Caleb... Viens ici, voila... Là, je t'entends, tu es un bon garçon. Tu as déjà sept ans, c'est passé si vite. Tu es encore jeune, et tu vis des choses que tu ne devrais pas connaître. Tu étais censé connaitre une vie bien meilleure, mais tu vas devoir surmonter cette épreuve... Dis-toi simplement que tu vas connaître autre chose... de différent. Sers-toi de ce que je t'ai appris... J'ai tant redouté que ça arrive... De vous laisser seul... Je pensais que nous serions en sécurité ici... à l'abri des dangers. Peut-être que ta mère à raison, qu'il y a quelque part dehors les secours qui nous cherchent... Je veux que tu sois fort Caleb... Pour moi, pour ta mère qui t'aime... Toi et ta soeur êtes ce qui nous est arrivé de plus beau. Aidan va arriver... Et tu vas le suivre.

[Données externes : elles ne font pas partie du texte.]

Lemma find_map_Some {B} (f : A -> option B) l b :
  find_map f l = Some b -> exists x, x ∈ l /\ f x = Some b.
Proof.
  induction l as [|x l IH]; [done|]. simpl. setoid_rewrite elem_of_cons.
  destruct (f x) eqn:E; [intros [= ->]|]; naive_solver.
Qed.
Lemma find_map_None {B} (f : A -> option B) l :
  find_map f l = None <-> forall x, x ∈ l -> f x = None.
Proof.
  induction l as [|x l IH]; simpl; [set_solver|]. setoid_rewrite elem_of_cons.
  destruct (f x) as [b|] eqn:E; [|rewrite IH; naive_solver].
  split; [done|]. intros H. rewrite H in E; [done|by left].
Qed.
Lemma elem_of_filter_map {B} (f : A -> option B) l b :
  b ∈ filter_map f l <-> exists x, x ∈ l /\ f x = Some b.
Proof.
  induction l as [|y l IH]; simpl; [set_solver|].
  destruct (f y) eqn:E; [rewrite elem_of_cons|]; rewrite IH;
    setoid_rewrite elem_of_cons; naive_solver.
Qed.
End lists.

Lemma any_map {A B} (f : A -> B) (p : B -> bool) l : any p (map f l) = any (fun x => p (f x)) l.
Proof. induction l as [|x l IH]; simpl; [done|]. by rewrite IH. Qed.

Section remove_first.
Context {A : Type} `{EqDecision A}.

(** [if let Some(index) = l.iter().position(|e| e == x) { l.remove(index); }]:
    the first occurrence is taken out, and whether there was one. *)
Fixpoint remove_first (x : A) (l : list A) : option (list A) :=
  match l with
  | [] => None
  | y :: l =>
      if decide (y = x) then Some l
      else match remove_first x l with Some l' => Some (y :: l') | None => None end
  end.

Lemma remove_first_app_r x l1 l2 :
  x ∉ l1 -> remove_first x (l1 ++ x :: l2)%list = Some (l1 ++ l2)%list.
Proof.
  induction l1 as [|y l1 IH]; simpl; intros Hx.
  - by rewrite decide_True.
  - rewrite decide_False by set_solver. rewrite IH by set_solver. done.
Qed.

Lemma remove_first_None x l : remove_first x l = None <-> x ∉ l.
Proof.
  induction l as [|y l IH]; simpl; [set_solver|].
  destruct (decide (y = x)) as [->|Hne]; [set_solver|].
  destruct (remove_first x l) eqn:E; set_solver.
Qed.
End remove_first.

(** ** Machine integers

    A [w]-bit integer is a [Z]; the operations that overflow say how. *)

Definition U64_MAX : Z := 2 ^ 64 - 1.
Definition I64_MAX : Z := 2 ^ 63 - 1.
Definition I64_MIN : Z := - 2 ^ 63.

Definition clamp (lo hi z : Z) : Z := Z.max lo (Z.min hi z).

(** [i64::saturating_add]. *)
Definition i64_saturating_add (a b : Z) : Z := clamp I64_MIN I64_MAX (a + b).
(** [u64::saturating_sub]. *)
Definition u64_saturating_sub (a b : Z) : Z := Z.max 0 (a - b).
(** [u64] addition in a release build. *)
Definition u64_wrapping_add (a b : Z) : Z := (a + b) mod 2 ^ 64.

Definition in_i64 (z : Z) : bool := (I64_MIN <=? z) && (z <=? I64_MAX).
Definition in_u64 (z : Z) : bool := (0 <=? z) && (z <=? U64_MAX).

Lemma i64_saturating_add_range a b :
  I64_MIN <= i64_saturating_add a b <= I64_MAX.
Proof. unfold i64_saturating_add, clamp, I64_MIN, I64_MAX. lia. Qed.

Lemma i64_saturating_add_exact a b :
  I64_MIN <= a + b <= I64_MAX -> i64_saturating_add a b = a + b.
Proof. unfold i64_saturating_add, clamp. lia. Qed.

Lemma u64_wrapping_add_exact a b :
  0 <= a + b <= U64_MAX -> u64_wrapping_add a b = a + b.
Proof. unfold u64_wrapping_add, U64_MAX. intros. apply Z.mod_small. lia. Qed.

Viens, approches-toi... Voilà, encore un peu. Même sans te voir, simplement en te touchant, j'arrive à reconnaitre le visage de ta mère... Tu lui ressembles tellement. Toi et Claire avez toujours eu cette innocence dans le regards... J'espère que vous le garderez intact...Ce sont des larmes? S'il te plaît, ne pleurs pas. Dans tout ce que tu feras, je t'accompagnerais, ainsi que ta mère.

L'agitation de cette nuit n'avait en rien perturbé son évolution perpétuelle. C'est au petit matin qu'Aidan se réveilla dans la douleur et l'angoisse. Le sang s'était répandu sur son t-shirt gris, sa peau et son visage. Il avait séché et avait fini par s'incruster dans les tissus, durcis.

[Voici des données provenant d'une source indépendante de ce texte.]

(** [Component]: the root and [".."] are before the names. *)
Definition component_rank (a : string) : nat :=
  if String.eqb a "/" then 0 else if String.eqb a ".." then 1 else 2.
Definition component_compare (a b : string) : comparison :=
  match Nat.compare (component_rank a) (component_rank b) with Eq => String.compare a b | c => c end.
Fixpoint path_compare (p q : path) : comparison :=
  match p with
  | [] => match q with [] => Eq | _ :: _ => Lt end
  | a :: p =>
      match q with
      | [] => Gt
      | b :: q => match component_compare a b with Eq => path_compare p q | c => c end
      end
  end.
Definition path_leb (p q : path) : bool :=
  match path_compare p q with Gt => false | _ => true end.

(** ** State and errors *)

Inductive node : Type :=
| File (contents : string) (mode : Z)
| Dir (mode : Z).
#[global] Instance node_eq_dec : EqDecision node.
Proof. solve_decision. Defined.

(** [io::ErrorKind], as far as the code tells kinds apart. *)
Inductive io_kind : Type :=
| NotFound | AlreadyExists | InvalidData | PermissionDenied | IsADirectory | NotADirectory | Other.
#[global] Instance io_kind_eq_dec : EqDecision io_kind.
Proof. solve_decision. Defined.

Definition io_kind_message (k : io_kind) : string :=
  match k with
  | NotFound => "entity not found"
  | AlreadyExists => "entity already exists"
  | InvalidData => "invalid data"
  | PermissionDenied => "permission denied"
  | IsADirectory => "is a directory"
  | NotADirectory => "not a directory"
  | Other => "other error"
  end.

(** What the environment can answer instead of doing a call. *)
Inductive fault : Type := Denied | Broken.
Definition fault_kind (f : fault) : io_kind :=
  match f with Denied => PermissionDenied | Broken => Other end.

Inductive fs_call : Type :=
| CRead | CMetadata | CCreateDir | COpen | CWrite | CSync | CRename | CRemove | CChmod.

Il se redressa en extériorisant par des gémissements les maux ancrés dans différents points de son visage, dont sa mâchoire. Il la sentait lourde et endolorie. Le goût du sang enfumait toute sa bouche. Son fusil, son couteau et ses munitions avaient été emportés. Ses affaires étaient maintenant lointaines. En ramenant le sac à lui, il remarqua le vide qui s'y trouvait. Il le jeta furieusement au mur. Tout son être brûlait de l'intérieur, brûlait de ne pas avoir pu se défendre contre ce pilleur arrogant. Ses poings vindicatifs se rétractèrent et serrèrent sa rage. Il récupéra sa précieuse photo sous les débris de verre, éclatées contre le mur par le pillard alors qu'il tentait de le tuer. Il se leva après l'avoir plié en quatre et marcha doucement jusqu'à la sortie.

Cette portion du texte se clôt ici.